WORK INSTRUCTIONS: Would you please output, word for word, the span of the listing below that opens on the line containing "(** * SkyVision" and closes on the line containing "- Python [str]"? Include both ends and nothing more.
------------------------------------------------------------
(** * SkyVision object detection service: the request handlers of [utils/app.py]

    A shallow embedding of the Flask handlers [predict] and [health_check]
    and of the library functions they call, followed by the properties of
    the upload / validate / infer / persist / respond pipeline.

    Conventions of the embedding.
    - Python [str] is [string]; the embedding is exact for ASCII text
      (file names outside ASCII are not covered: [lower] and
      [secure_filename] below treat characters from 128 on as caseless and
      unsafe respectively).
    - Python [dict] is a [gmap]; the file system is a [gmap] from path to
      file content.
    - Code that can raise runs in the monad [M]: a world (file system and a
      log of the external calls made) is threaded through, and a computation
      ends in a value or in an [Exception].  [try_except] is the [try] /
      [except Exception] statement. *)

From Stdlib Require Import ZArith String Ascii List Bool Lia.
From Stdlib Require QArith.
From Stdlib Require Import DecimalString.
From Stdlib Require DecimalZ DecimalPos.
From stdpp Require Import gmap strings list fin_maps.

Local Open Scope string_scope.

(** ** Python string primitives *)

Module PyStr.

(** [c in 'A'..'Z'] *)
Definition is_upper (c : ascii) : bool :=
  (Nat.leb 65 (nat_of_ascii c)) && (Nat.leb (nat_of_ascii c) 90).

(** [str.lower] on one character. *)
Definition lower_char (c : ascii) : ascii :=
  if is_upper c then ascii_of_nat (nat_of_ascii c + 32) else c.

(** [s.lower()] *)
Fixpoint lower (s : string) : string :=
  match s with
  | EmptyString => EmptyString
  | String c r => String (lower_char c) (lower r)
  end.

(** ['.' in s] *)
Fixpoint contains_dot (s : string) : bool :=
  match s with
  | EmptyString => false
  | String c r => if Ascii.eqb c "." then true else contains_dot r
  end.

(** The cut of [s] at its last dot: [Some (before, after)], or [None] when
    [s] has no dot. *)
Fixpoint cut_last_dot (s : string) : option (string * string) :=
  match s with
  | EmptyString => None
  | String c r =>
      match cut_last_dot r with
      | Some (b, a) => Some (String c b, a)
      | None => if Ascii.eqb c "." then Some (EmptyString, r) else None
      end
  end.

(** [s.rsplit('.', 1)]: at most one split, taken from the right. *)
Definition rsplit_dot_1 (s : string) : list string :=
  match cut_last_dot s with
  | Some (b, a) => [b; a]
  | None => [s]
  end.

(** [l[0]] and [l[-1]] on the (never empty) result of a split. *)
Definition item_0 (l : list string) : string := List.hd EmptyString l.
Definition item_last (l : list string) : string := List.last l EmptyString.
------------------------------------------------------------
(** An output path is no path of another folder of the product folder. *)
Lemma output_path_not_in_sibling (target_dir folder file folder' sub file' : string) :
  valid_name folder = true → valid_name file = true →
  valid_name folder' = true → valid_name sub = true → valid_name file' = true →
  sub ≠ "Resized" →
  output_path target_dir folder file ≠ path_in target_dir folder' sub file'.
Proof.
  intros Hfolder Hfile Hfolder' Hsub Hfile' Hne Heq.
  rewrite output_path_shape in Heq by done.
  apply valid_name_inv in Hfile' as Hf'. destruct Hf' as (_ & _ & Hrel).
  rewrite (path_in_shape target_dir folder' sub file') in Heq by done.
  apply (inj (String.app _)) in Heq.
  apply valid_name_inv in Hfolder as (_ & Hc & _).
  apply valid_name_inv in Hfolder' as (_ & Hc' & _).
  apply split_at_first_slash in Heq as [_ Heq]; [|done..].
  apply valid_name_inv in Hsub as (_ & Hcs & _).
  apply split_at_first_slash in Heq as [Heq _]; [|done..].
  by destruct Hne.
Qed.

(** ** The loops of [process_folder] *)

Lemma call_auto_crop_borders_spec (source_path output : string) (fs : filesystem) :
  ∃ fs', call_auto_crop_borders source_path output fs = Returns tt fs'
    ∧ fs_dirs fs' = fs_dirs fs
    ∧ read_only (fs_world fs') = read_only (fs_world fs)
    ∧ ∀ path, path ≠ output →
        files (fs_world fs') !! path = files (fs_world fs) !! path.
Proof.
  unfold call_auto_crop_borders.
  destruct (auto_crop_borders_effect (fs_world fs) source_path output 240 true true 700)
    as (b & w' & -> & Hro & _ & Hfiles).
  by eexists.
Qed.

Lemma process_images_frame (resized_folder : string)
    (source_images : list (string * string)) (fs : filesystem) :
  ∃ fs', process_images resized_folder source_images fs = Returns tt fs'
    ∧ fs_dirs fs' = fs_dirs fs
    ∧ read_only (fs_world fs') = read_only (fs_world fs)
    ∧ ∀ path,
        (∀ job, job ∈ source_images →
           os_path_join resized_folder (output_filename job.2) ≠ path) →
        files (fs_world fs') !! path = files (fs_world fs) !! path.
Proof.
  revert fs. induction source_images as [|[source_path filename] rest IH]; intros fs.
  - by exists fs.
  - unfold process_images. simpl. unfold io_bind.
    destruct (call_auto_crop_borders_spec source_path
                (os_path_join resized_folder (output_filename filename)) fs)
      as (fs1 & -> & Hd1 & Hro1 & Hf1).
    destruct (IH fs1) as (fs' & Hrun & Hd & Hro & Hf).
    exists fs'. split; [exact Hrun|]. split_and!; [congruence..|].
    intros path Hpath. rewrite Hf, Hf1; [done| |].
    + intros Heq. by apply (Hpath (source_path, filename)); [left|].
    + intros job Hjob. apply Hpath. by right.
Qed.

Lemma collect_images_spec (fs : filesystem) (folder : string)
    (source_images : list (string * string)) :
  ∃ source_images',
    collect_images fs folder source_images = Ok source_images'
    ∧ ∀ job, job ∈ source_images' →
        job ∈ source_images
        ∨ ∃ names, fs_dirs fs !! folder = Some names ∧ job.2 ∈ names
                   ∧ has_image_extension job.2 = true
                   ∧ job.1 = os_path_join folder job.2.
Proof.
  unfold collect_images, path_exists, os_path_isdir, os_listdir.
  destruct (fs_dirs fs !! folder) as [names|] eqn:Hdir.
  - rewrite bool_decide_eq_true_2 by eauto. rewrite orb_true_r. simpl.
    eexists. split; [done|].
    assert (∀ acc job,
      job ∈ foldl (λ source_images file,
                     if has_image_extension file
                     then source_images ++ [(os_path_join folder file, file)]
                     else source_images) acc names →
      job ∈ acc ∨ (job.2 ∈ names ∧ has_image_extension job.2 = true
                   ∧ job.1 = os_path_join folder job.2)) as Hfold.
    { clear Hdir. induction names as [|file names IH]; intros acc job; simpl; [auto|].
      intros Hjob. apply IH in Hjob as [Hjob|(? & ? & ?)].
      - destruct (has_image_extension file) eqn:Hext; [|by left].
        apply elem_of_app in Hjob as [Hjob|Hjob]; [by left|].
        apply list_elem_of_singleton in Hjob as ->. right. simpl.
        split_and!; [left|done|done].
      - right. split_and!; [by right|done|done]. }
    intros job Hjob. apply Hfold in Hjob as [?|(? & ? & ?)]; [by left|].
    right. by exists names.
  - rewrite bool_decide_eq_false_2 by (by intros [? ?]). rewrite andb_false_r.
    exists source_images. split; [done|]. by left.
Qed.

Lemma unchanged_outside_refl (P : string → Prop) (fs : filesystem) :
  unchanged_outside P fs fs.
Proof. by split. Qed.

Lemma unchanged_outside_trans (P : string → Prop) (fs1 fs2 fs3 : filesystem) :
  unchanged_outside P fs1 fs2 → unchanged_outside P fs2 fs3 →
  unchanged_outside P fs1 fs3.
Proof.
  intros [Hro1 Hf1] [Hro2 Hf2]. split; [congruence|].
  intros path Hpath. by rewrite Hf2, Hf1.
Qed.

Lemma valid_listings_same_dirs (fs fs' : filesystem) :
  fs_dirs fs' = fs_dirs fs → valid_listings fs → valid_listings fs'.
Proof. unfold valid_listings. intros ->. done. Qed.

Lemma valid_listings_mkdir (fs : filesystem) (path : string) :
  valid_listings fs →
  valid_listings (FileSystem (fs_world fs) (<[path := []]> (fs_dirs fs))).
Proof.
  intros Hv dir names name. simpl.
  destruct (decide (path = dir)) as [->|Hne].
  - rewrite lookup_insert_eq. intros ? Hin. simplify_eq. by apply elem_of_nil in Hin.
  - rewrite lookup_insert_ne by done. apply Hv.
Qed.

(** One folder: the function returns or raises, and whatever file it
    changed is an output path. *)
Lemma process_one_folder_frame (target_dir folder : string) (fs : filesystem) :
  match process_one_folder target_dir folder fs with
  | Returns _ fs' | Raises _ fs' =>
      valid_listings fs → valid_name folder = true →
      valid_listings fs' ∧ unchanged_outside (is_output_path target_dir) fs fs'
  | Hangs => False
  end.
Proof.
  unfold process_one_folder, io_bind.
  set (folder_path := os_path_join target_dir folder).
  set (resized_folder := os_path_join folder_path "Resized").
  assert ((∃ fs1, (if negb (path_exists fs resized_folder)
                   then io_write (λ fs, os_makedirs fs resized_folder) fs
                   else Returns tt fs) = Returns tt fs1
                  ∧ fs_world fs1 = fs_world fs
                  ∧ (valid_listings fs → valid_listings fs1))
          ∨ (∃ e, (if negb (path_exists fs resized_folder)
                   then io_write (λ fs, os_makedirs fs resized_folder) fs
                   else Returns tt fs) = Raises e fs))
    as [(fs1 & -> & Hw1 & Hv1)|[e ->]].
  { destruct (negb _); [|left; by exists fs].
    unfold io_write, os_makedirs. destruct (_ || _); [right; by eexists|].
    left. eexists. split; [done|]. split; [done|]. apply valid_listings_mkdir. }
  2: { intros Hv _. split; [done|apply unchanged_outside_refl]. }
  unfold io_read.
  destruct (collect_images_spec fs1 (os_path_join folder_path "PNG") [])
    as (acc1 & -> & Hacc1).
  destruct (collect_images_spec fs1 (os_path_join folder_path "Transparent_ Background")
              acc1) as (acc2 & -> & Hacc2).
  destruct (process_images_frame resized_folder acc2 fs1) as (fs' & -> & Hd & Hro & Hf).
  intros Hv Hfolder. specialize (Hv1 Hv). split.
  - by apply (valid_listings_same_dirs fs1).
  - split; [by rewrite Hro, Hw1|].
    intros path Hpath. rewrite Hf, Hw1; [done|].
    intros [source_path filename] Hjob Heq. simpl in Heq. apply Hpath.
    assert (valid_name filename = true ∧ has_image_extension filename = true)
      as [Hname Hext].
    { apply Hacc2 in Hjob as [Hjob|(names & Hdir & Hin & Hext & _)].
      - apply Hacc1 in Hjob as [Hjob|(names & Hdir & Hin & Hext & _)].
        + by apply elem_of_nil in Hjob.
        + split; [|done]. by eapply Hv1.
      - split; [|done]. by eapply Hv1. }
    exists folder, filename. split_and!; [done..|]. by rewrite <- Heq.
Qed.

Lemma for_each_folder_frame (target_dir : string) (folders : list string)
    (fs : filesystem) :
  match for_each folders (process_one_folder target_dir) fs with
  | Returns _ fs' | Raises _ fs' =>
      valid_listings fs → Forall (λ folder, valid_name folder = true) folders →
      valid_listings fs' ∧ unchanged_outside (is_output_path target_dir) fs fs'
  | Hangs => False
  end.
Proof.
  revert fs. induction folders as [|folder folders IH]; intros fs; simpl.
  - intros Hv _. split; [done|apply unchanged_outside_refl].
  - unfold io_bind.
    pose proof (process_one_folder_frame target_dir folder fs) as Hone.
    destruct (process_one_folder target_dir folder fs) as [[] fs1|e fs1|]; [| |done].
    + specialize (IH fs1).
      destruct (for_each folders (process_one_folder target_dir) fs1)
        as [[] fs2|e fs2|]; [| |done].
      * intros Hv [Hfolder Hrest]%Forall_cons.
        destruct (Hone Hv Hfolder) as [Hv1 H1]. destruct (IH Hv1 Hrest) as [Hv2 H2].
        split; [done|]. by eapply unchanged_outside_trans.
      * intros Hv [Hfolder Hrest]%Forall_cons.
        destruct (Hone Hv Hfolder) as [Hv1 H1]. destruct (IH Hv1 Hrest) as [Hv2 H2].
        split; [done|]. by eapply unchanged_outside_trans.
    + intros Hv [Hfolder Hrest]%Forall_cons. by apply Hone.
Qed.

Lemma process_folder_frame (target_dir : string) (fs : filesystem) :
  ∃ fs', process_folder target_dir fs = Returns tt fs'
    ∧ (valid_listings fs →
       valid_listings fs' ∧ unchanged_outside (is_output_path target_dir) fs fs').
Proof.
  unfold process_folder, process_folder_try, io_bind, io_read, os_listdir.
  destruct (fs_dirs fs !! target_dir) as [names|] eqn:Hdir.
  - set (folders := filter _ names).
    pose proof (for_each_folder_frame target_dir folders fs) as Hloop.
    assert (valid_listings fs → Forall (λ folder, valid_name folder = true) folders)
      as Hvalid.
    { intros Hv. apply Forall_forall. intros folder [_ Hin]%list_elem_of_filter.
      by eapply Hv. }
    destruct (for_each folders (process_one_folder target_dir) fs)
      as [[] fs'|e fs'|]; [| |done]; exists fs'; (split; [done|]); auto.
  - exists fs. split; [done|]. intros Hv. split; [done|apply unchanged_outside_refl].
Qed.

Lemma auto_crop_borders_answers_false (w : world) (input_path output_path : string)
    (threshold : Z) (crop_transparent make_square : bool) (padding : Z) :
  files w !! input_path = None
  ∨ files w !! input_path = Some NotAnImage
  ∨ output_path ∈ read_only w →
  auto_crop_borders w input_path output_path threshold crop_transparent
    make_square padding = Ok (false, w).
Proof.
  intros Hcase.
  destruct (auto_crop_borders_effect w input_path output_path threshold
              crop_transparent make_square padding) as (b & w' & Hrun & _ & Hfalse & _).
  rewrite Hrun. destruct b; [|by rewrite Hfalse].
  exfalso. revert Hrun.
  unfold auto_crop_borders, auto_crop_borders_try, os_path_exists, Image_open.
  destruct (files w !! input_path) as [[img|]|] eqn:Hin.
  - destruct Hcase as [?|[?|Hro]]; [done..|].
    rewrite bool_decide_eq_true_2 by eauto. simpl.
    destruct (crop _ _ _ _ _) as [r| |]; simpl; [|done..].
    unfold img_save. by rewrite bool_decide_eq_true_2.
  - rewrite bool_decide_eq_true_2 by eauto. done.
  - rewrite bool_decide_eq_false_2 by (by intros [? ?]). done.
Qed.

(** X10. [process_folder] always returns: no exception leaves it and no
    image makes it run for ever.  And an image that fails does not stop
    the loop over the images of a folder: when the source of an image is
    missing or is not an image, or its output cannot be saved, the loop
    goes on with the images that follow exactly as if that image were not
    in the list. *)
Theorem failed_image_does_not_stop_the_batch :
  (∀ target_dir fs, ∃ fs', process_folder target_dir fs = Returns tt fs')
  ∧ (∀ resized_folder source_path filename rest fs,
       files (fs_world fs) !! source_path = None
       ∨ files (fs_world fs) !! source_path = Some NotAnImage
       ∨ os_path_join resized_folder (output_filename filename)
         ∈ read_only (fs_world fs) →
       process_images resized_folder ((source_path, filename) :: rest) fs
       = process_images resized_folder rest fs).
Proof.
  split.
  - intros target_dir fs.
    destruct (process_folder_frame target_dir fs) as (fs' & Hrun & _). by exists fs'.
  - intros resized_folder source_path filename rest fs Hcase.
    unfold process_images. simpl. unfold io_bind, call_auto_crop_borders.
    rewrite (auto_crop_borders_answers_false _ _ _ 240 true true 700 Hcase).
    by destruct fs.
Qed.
------------------------------------------------------------
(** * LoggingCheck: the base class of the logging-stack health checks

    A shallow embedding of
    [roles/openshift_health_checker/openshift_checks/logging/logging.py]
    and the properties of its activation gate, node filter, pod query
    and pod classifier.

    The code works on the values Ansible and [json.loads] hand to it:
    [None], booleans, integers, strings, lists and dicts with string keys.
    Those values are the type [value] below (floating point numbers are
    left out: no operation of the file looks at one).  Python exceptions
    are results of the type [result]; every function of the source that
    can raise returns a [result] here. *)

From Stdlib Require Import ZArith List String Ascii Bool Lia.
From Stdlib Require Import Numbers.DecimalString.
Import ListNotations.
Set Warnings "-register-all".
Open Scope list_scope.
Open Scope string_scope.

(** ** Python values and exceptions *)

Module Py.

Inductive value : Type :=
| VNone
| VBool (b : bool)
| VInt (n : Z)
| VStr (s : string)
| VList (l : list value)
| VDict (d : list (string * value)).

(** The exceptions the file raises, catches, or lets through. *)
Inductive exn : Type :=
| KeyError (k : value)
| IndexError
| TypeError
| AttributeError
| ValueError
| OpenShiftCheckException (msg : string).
------------------------------------------------------------
TASK RESULT:
(** * SkyVision object detection service: the request handlers of [utils/app.py]

    A shallow embedding of the Flask handlers [predict] and [health_check]
    and of the library functions they call, followed by the properties of
    the upload / validate / infer / persist / respond pipeline.

    Conventions of the embedding.
    - Python [str] is [string]; the embedding is exact for ASCII text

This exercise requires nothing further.